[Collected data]
# # # # # # #
(** The pending target change which is not in the future, with its age. *)
Definition target_due (now : Z) (s : state) : outcome (option (transform * Z)) :=
  match target_pending s with
  | t :: _ =>
      if a_zero t <=? now then age ← s64 (now - a_zero t); Ok (Some (t, age))
      else Ok None
  | [] => Ok None
  end.

(** The pending reference change which is not in the future, with the target
    time at which it takes place and its age. *)
Definition reference_due (now : Z) (s : state) : outcome (option (transform * Z * Z)) :=
  match reference_pending s with
  | t :: _ =>
      '(ok, o) ← DoReverseTransform (current s) (b_zero t);
      match ok, o with
      | true, Some time =>
          if time <=? now then age ← s64 (now - time); Ok (Some (t, time, age))
          else Ok None
      | _, _ => Ok None
      end
  | [] => Ok None
  end.

Definition apply_target (t : transform) (s : state) : outcome state :=
  '(ok, o) ← DoForwardTransform (current s) (a_zero t);
  s ← match ok, o with
      | true, Some reference_time =>
          let c := mk_transform (mk_ratio (numerator (scale t)) (denominator (scale t)))
                     (a_zero t) reference_time in
          _ ← dcheck (negb (denominator (scale c) =? 0)); Ok (set_current c s)
      | _, _ => Ok s
      end;
  Ok (set_target_pending (tail (target_pending s)) s).

Definition apply_reference (t : transform) (time : Z) (s : state) : outcome state :=
  let c := mk_transform (mk_ratio (numerator (scale t)) (denominator (scale t)))
             time (a_zero t) in
  _ ← dcheck (negb (denominator (scale c) =? 0));
  Ok (set_reference_pending (tail (reference_pending s)) (set_current c s)).

(** One turn of the loop of [ApplyPendingChangesLocked]; [None] is its [break]. *)
Definition apply_one (now : Z) (s : state) : outcome (option state) :=
  td ← target_due now s;
  rd ← reference_due now s;
  match td, rd with
  | Some (t, target_age), Some (r, time, reference_age) =>
      if reference_age <=? target_age then Some <$> apply_target t s
      else Some <$> apply_reference r time s
  | Some (t, _), None => Some <$> apply_target t s
  | None, Some (r, time, _) => Some <$> apply_reference r time s
  | None, None => Ok None
  end.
# # # # # # #
• _Directions_
All of the records above need to be printed again exactly as they appear.

• _Output below_
(** The pending target change which is not in the future, with its age. *)
Definition target_due (now : Z) (s : state) : outcome (option (transform * Z)) :=
  match target_pending s with
  | t :: _ =>
      if a_zero t <=? now then age ← s64 (now - a_zero t); Ok (Some (t, age))
      else Ok None
  | [] => Ok None
  end.

(** The pending reference change which is not in the future, with the target
    time at which it takes place and its age. *)
Definition reference_due (now : Z) (s : state) : outcome (option (transform * Z * Z)) :=
  match reference_pending s with
  | t :: _ =>
      '(ok, o) ← DoReverseTransform (current s) (b_zero t);
      match ok, o with
      | true, Some time =>
          if time <=? now then age ← s64 (now - time); Ok (Some (t, time, age))
          else Ok None
      | _, _ => Ok None
      end
  | [] => Ok None
  end.

Definition apply_target (t : transform) (s : state) : outcome state :=
  '(ok, o) ← DoForwardTransform (current s) (a_zero t);
  s ← match ok, o with
      | true, Some reference_time =>
          let c := mk_transform (mk_ratio (numerator (scale t)) (denominator (scale t)))
                     (a_zero t) reference_time in
          _ ← dcheck (negb (denominator (scale c) =? 0)); Ok (set_current c s)
      | _, _ => Ok s
      end;
  Ok (set_target_pending (tail (target_pending s)) s).

Definition apply_reference (t : transform) (time : Z) (s : state) : outcome state :=
  let c := mk_transform (mk_ratio (numerator (scale t)) (denominator (scale t)))
             time (a_zero t) in
  _ ← dcheck (negb (denominator (scale c) =? 0));
  Ok (set_reference_pending (tail (reference_pending s)) (set_current c s)).

(** One turn of the loop of [ApplyPendingChangesLocked]; [None] is its [break]. *)
Definition apply_one (now : Z) (s : state) : outcome (option state) :=
  td ← target_due now s;
  rd ← reference_due now s;
  match td, rd with
  | Some (t, target_age), Some (r, time, reference_age) =>
      if reference_age <=? target_age then Some <$> apply_target t s
      else Some <$> apply_reference r time s
  | Some (t, _), None => Some <$> apply_target t s
  | None, Some (r, time, _) => Some <$> apply_reference r time s
  | None, None => Ok None
  end.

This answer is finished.